TASK ITEM -> Only the lines from the top of the data through the line containing "orb_true_iff in H" should be duplicated, exactly as they appear.

PROVIDED DATA ->
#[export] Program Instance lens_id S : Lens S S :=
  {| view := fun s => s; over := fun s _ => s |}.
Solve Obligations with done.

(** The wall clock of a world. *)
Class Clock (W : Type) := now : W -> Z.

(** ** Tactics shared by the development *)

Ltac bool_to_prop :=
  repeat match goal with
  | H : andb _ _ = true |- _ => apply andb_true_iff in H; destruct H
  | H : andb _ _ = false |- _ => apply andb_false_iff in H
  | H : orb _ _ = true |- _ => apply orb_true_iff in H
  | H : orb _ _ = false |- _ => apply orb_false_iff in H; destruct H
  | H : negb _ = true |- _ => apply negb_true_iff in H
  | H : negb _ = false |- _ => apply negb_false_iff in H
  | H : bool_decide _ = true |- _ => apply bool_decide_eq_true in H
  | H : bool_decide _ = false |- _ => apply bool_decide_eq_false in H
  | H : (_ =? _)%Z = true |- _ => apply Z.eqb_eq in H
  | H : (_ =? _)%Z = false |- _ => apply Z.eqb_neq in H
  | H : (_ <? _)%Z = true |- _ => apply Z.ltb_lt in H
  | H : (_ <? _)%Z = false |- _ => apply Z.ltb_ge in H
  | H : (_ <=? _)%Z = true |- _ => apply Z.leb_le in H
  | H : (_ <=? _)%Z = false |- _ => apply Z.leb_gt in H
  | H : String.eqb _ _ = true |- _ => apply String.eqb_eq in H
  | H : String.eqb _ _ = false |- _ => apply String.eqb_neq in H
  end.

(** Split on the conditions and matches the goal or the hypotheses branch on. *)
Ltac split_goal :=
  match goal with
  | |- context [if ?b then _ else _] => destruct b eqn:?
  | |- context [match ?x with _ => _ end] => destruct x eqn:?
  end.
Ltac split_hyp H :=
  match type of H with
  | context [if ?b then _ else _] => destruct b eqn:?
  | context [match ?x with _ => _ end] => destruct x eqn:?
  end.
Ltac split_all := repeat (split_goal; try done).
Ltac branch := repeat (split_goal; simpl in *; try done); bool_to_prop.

ANSWER TO THIS TASK ->
#[export] Program Instance lens_id S : Lens S S :=
  {| view := fun s => s; over := fun s _ => s |}.
Solve Obligations with done.

(** The wall clock of a world. *)
Class Clock (W : Type) := now : W -> Z.

(** ** Tactics shared by the development *)

Ltac bool_to_prop :=
  repeat match goal with
  | H : andb _ _ = true |- _ => apply andb_true_iff in H; destruct H
  | H : andb _ _ = false |- _ => apply andb_false_iff in H
  | H : orb _ _ = true |- _ => apply orb_true_iff in H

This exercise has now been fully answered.